Il voto nelle città, i sindaci eletti e la questione morale cancellata

Trentacinque anni fa moriva Enrico Berlinguer che nel 1981 diagnosticò l’insorgente pericolo italiano della questione morale. Denunciò l’occupazione dei partiti delle strutture dello Stato, delle istituzioni, e di tutto quel che rappresentava il cosiddetto sottogoverno. A quel tempo, però, i partiti esistevano ed erano una cosa seria, con tutte le defaillance di strutture che per la impropria occupazione invasiva del potere avevano perso la funzione anche di pedagogia civile nell’Italia del tempo. A partire, naturalmente dai partiti di governo, corrotti dal tempo e dalle pratiche di consorterie affaristiche. Oggi se un politico incentrasse la sua campagna elettorale sulla questione morale il minimo che gli possa capitare è perdere le elezioni. Cioè tutto.
Poche ore fa, i risultati delle elezioni amministrative hanno consegnato nel Salernitano, le vittorie di due sindaci, quello di Pagani, Alberico Gambino, e l’altro di Capaccio Paestum, Franco Alfieri entrambi al centro di inchieste della magistratura salernitana sul presunto rapporto tra politica, gestione politica e camorra.
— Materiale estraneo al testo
(** * The gold bolt helper of racman (mods/NPEA00385/gb_sp_as_helper)

    [gold_bolt.c] is one hook, [_start], that the game runs in place of the
    update function of a gold bolt moby.  It keeps a counter of collected
    bolts and one flag per bolt, and then hands over to the game's own update
    function.  The counter, the flags, the mobys and their pVars all live in
    the one memory of the game, at addresses the hook takes as they come:
    this file embeds the hook over that memory and proves what the
    specification says about it.  The two locals of the hook, [self] and
    [vars], and its code are not in that memory. *)

From Stdlib Require Import ZArith Lia List String.
From stdpp Require Import base option gmap.

Open Scope Z_scope.

(** ** C integers

    [n_gold_bolts_collected] and [number] are [int]s of 32 bits; an addition
    that leaves the range comes back into it from the other end. *)

Definition int_min : Z := - 2 ^ 31.
Definition int_max : Z := 2 ^ 31 - 1.

Definition wrap_int (z : Z) : Z := (z + 2 ^ 31) mod 2 ^ 32 - 2 ^ 31.

Definition int_range (z : Z) : Prop := int_min <= z <= int_max.

(** ** The memory of the game

    The memory is the bytes at the addresses that are mapped.  A load or a
    store at an address that is not mapped is a fault. *)

Abbreviation Host := (gmap Z Z).

Definition ptr : Type := Z.

(** The order of the bytes of a word; the PlayStation 3 is [BigEndian]. *)
Inductive ByteOrder : Type := BigEndian | LittleEndian.

(** ** The layout of [struct Moby] and [struct GoldBoltVars]

    The fields of [struct Moby] in the order of the declaration, each with
    its size.  [vec4] and [color] are declared in npea00385.h; the offsets
    written next to the fields (0x30, 0x34, 0x38, 0x3c, 0x40, 0x50) give a
    [vec4] 16 bytes, a [color] 4 and a pointer 4.  With these sizes every
    field is aligned where the one before ends. *)

Definition Moby_fields : list (string * Z) :=
  [ ("coll_pos", 16); ("pos", 16); ("state", 1); ("texture_mode", 1);
    ("opacity", 2); ("model", 4); ("parent", 4); ("scale", 4);
    ("unk_30", 1); ("visible", 1); ("render_distance", 2); ("unk_34", 4);
    ("color", 4); ("shading", 4); ("rot", 16); ("prev_anim_frame", 1);
    ("curr_anim_frame", 1); ("updateID", 1); ("asdf", 0x25); ("pvars", 4);
    ("asdf2", 0x2A); ("type", 2); ("asdf3", 0x58) ]%string.

Fixpoint offset_in (fields : list (string * Z)) (name : string) : Z :=
  match fields with
  | [] => 0
  | (f, size) :: rest =>
      if String.eqb f name then 0 else size + offset_in rest name
  end.

Definition Moby_state : Z := Eval cbv in offset_in Moby_fields "state".
Definition Moby_texture_mode : Z :=
  Eval cbv in offset_in Moby_fields "texture_mode".
Definition Moby_pvars : Z := Eval cbv in offset_in Moby_fields "pvars".
Definition sizeof_Moby : Z := Eval cbv in offset_in Moby_fields "".

(** [number] is the only field of [struct GoldBoltVars]. *)
Definition GoldBoltVars_number : Z := 0.
Definition sizeof_GoldBoltVars : Z := 4.

(** ** The addresses in the macros *)

(** [n_gold_bolts_collected] is the [int] at this address. *)
Definition counter_addr : Z := 0x00aff000.

(** [collected_bolt] is this address as a [char*]: [collected_bolt[i]] is the
    byte at [table_base + i], for whatever [int] the index is. *)
Definition table_base : Z := 0x00aff004.

Definition table_addr (i : Z) : Z := table_base + i.

(** The address cast to a function by [gold_bolt_update_func]. *)
Definition gold_bolt_update_func : Z := 0x1d9d48.

(** A call into the code of the game: the address called, the argument and
    the memory as it is when the call is made. *)
Inductive Event : Type :=
| HostCall (target : Z) (arg : ptr) (mem : Host).

(** ** Running C statements

    A statement starts from a memory and either faults or ends with a value,
    a memory and the calls it made, oldest first. *)

Definition M (A : Type) : Type := Host -> option (A * Host * list Event).

Definition ret {A : Type} (a : A) : M A := fun h => Some (a, h, []).

Definition bind {A B : Type} (m : M A) (k : A -> M B) : M B :=
  fun h =>
    match m h with
    | None => None
    | Some (a, h1, t1) =>
        match k a h1 with
        | None => None
        | Some (b, h2, t2) => Some (b, h2, t1 ++ t2)
        end
    end.

Definition load {A : Type} (f : Host -> option A) : M A :=
  fun h => match f h with
           | Some a => Some (a, h, [])
           | None => None
           end.

Definition store (f : Host -> option Host) : M unit :=
  fun h => match f h with
           | Some h' => Some (tt, h', [])
           | None => None
           end.

Declare Scope hook_scope.
Delimit Scope hook_scope with hook.
Notation "x <- m ;; k" := (bind m (fun x => k))
  (at level 100, m at next level, right associativity) : hook_scope.
Notation "m ;;; k" := (bind m (fun _ => k))
  (at level 100, k at level 200, right associativity) : hook_scope.

(** ** Bytes *)

Definition load_byte (h : Host) (a : Z) : option Z := h !! a.

Definition store_byte (h : Host) (a b : Z) : option Host :=
  match h !! a with
  | Some _ => Some (<[a := b mod 256]> h)
  | None => None
  end.

Section GoldBolt.

Variable order : ByteOrder.

(** The number of entries of the table behind [collected_bolt].  It is the
    game's; the hook does not know it. *)
Variable table_size : Z.

(** ** Words of four bytes *)

(** The word whose bytes are [b0], [b1], [b2], [b3], by rising address. *)
Definition word_of_bytes (b0 b1 b2 b3 : Z) : Z :=
  match order with
  | BigEndian => ((b0 * 256 + b1) * 256 + b2) * 256 + b3
  | LittleEndian => ((b3 * 256 + b2) * 256 + b1) * 256 + b0
  end.

(** The byte of the word [w] that goes to its [k]-th address. *)
Definition byte_of_word (w k : Z) : Z :=
  match order with
  | BigEndian => (w / 256 ^ (3 - k)) mod 256
  | LittleEndian => (w / 256 ^ k) mod 256
  end.

Definition load_word (h : Host) (a : Z) : option Z :=
  match h !! a, h !! (a + 1), h !! (a + 2), h !! (a + 3) with
  | Some b0, Some b1, Some b2, Some b3 => Some (word_of_bytes b0 b1 b2 b3)
  | _, _, _, _ => None
  end.

Definition write_word (h : Host) (a w : Z) : Host :=
  <[a + 3 := byte_of_word w 3]>
    (<[a + 2 := byte_of_word w 2]>
       (<[a + 1 := byte_of_word w 1]>
          (<[a := byte_of_word w 0]> h))).

Definition store_word (h : Host) (a w : Z) : option Host :=
  match h !! a, h !! (a + 1), h !! (a + 2), h !! (a + 3) with
  | Some _, Some _, Some _, Some _ => Some (write_word h a w)
  | _, _, _, _ => None
  end.

(** An [int] is a word read as a signed number. *)
Definition load_int (h : Host) (a : Z) : option Z :=
  match load_word h a with
  | Some w => Some (wrap_int w)
  | None => None
  end.

Definition store_int (h : Host) (a v : Z) : option Host :=
  store_word h a (v mod 2 ^ 32).

(** ** The accesses of the hook *)

(** [self->state], a [char], and [self->pvars], a pointer. *)
Definition read_state (self : ptr) : M Z :=
  load (fun h => load_byte h (self + Moby_state)).

Definition read_pvars (self : ptr) : M ptr :=
  load (fun h => load_word h (self + Moby_pvars)).

(** [vars->number]. *)
Definition read_number (vars : ptr) : M Z :=
  load (fun h => load_int h (vars + GoldBoltVars_number)).

(** [n_gold_bolts_collected] read and assigned. *)
Definition get_n_gold_bolts_collected : M Z :=
  load (fun h => load_int h counter_addr).

Definition set_n_gold_bolts_collected (z : Z) : M unit :=
  store (fun h => store_int h counter_addr z).

(** [collected_bolt[i]] read and assigned. *)
Definition get_collected_bolt (i : Z) : M Z :=
  load (fun h => load_byte h (table_addr i)).

Definition set_collected_bolt (i : Z) (c : Z) : M unit :=
  store (fun h => store_byte h (table_addr i) c).

(** A call of the code of the game at [target].  What that code does to the
    memory is the game's, not the mod's: it is [host_code]. *)
Definition call (host_code : Z -> ptr -> Host -> Host)
    (target : Z) (arg : ptr) : M unit :=
  fun h => Some (tt, host_code target arg h, [HostCall target arg h]).

(** ** The hook *)

(** The body of [_start] up to the call of the game's update function. *)
Definition hook_logic (self : ptr) : M unit :=
  (vars <- read_pvars self ;;
   st <- read_state self ;;
   if st =? 0 then
     i <- read_number vars ;;
     set_collected_bolt i 0
   else
     st' <- read_state self ;;
     if st' =? 2 then
       i <- read_number vars ;;
       c <- get_collected_bolt i ;;
       if c =? 0 then
         n <- get_n_gold_bolts_collected ;;
         set_n_gold_bolts_collected (wrap_int (n + 1)) ;;;
         i' <- read_number vars ;;
         set_collected_bolt i' 1
       else ret tt
     else ret tt)%hook.

Definition _start (host_code : Z -> ptr -> Host -> Host) (self : ptr) :
    M unit :=
  (hook_logic self ;;;
   call host_code gold_bolt_update_func self)%hook.

(** ** The counter and the flags of a memory *)

Definition n_gold_bolts_collected (h : Host) : option Z :=
  load_int h counter_addr.

Definition collected_bolt (h : Host) (i : Z) : option Z :=
  load_byte h (table_addr i).

(** [a] is none of the [n] bytes from [b] on. *)
Definition outside (a b n : Z) : Prop := a < b \/ b + n <= a.

(** The [n] bytes from [a] on and the [m] bytes from [b] on do not meet. *)
Definition apart (a n b m : Z) : Prop := a + n <= b \/ b + m <= a.

(** The moby at [self] is a gold bolt in state [st], with its pVars at
    [vars] and the number [i] in them, and the bolt is in its place: the
    counter and the flag of the bolt are mapped, the flag is no byte of the
    counter, and the pVars are not where the counter is. *)
Definition gold_bolt_at (h : Host) (self : ptr) (st : Z) (vars : ptr)
    (i : Z) : Prop :=
  load_byte h (self + Moby_state) = Some st /\
  load_word h (self + Moby_pvars) = Some vars /\
  load_int h (vars + GoldBoltVars_number) = Some i /\
  is_Some (n_gold_bolts_collected h) /\
  is_Some (collected_bolt h i) /\
  outside (table_addr i) counter_addr 4 /\
  apart vars sizeof_GoldBoltVars counter_addr 4.

(** The moby itself is out of the way of the counter and of the flag. *)
Definition moby_clear (self : ptr) (i : Z) : Prop :=
  outside (table_addr i) self sizeof_Moby /\
  apart self sizeof_Moby counter_addr 4.

(** The hook can run on the moby at [self]: every address it goes through
    is mapped.  These are the two fields of the moby and, for a moby in
    state 0 or 2, the number in its pVars and the flag with that number;
    when the flag of a moby in state 2 is 0, also the counter and the flag
    with the number that the pVars hold once the counter is written. *)
Definition invocable (h : Host) (self : ptr) : Prop :=
  exists st vars,
    load_byte h (self + Moby_state) = Some st /\
    load_word h (self + Moby_pvars) = Some vars /\
    (st = 0 ->
     exists i, load_int h (vars + GoldBoltVars_number) = Some i /\
       is_Some (load_byte h (table_addr i))) /\
    (st = 2 ->
     exists i c, load_int h (vars + GoldBoltVars_number) = Some i /\
       load_byte h (table_addr i) = Some c /\
       (c = 0 ->
        exists n h1 i',
          load_int h counter_addr = Some n /\
          store_int h counter_addr (wrap_int (n + 1)) = Some h1 /\
          load_int h1 (vars + GoldBoltVars_number) = Some i' /\
          is_Some (load_byte h1 (table_addr i')))).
Il primo, Gambino, fu anche arrestato, mandato in carcere e poi assolto. Caso diverso per il secondo, Alfieri, recordman di sindaco “itinerante”. Le loro storie giudiziaria, più nuova quella di Alfieri, più vecchia quella di Gambino, sono raccontate in questa pagina. Non c’è dubbio che Gambino torna assolto al vertice di Pagani, dopo un intermezzo politico di consigliere regionale.
Ma professionisti dell'antimafia e professionisti del moralismo possono fornire una risposta non ideologica ed emotiva a risultati così elettoralmente evidenti? È mai possibile che la memoria degli elettori azzeri responsabilità politiche poi maturate in indagini penali? Una risposta la si può garantite senza eccitare l’intolleranza e la criminalizzazione indiscriminata. In questo voto ci sono i prodromi di una perniciosa stagione dell’indulgenza nella quale il consenso elettorale può essere rappresentato come un’assoluzione prim’ancora della celebrazione dei processi. È una sconfitta per la magistratura in queste ore in una rovinosa china di discredito. Le indagini su politica, amministrazione e clan camorristici a Pagani delinearono uno scenario inquietante sia pure non suffragato da prove, secondo i giudici. E pensare che Pagani è la città dove il sacrificio di Marcello Torre viene considerato come un ingombro della memoria e come emblema di sindaco sacrificato da uomo perbene e politico onesto. Se oggi si paga il prezzo della memoria cancellata è anche perché le indagini su affari e politica sono state, dai tempi di Mani Pulite, strumentalizzate da parte di una politica debole e gregaria che per eliminare l’avversario si appellava all’intervento a gamba tesa di pm politicizzati. Oggi c’è, però, qualcosa in più: il sapore inebriante del successo elettorale potrebbe indurre i politici ad un riscatto senza confini, perché una volta sfondato, con il voto, anche il controllo di legalità sono pronti a tutto. Perfino ad ingaggiare un corpo a corpo con le regole dello Stato, in nome della prevalenza del consenso. È un abbrivio pericoloso che probabilmente avrebbe consigliato, in primis ad Alfieri, di disertare confronti elettorali con inchieste in corso (come aveva anche lucidamente consigliato l’ex procuratore nazionale antimafia Roberti, ora europarlamentare pd). Ma il consenso elettorale meritato sul campo non autorizza a definire “chiacchiere giudiziarie” un’inchiesta in corso perchè gli elettori non possono essere considerati dei clienti di un ristorante che hanno sempre ragione.
Ecco perchè sarebbe già stato necessario che in un momento delicato di degrado istituzionale del Paese che la magistratura avesse da tempo mostrato maggiore assunzione di responsabilità. In attesa di risposte serie del Csm.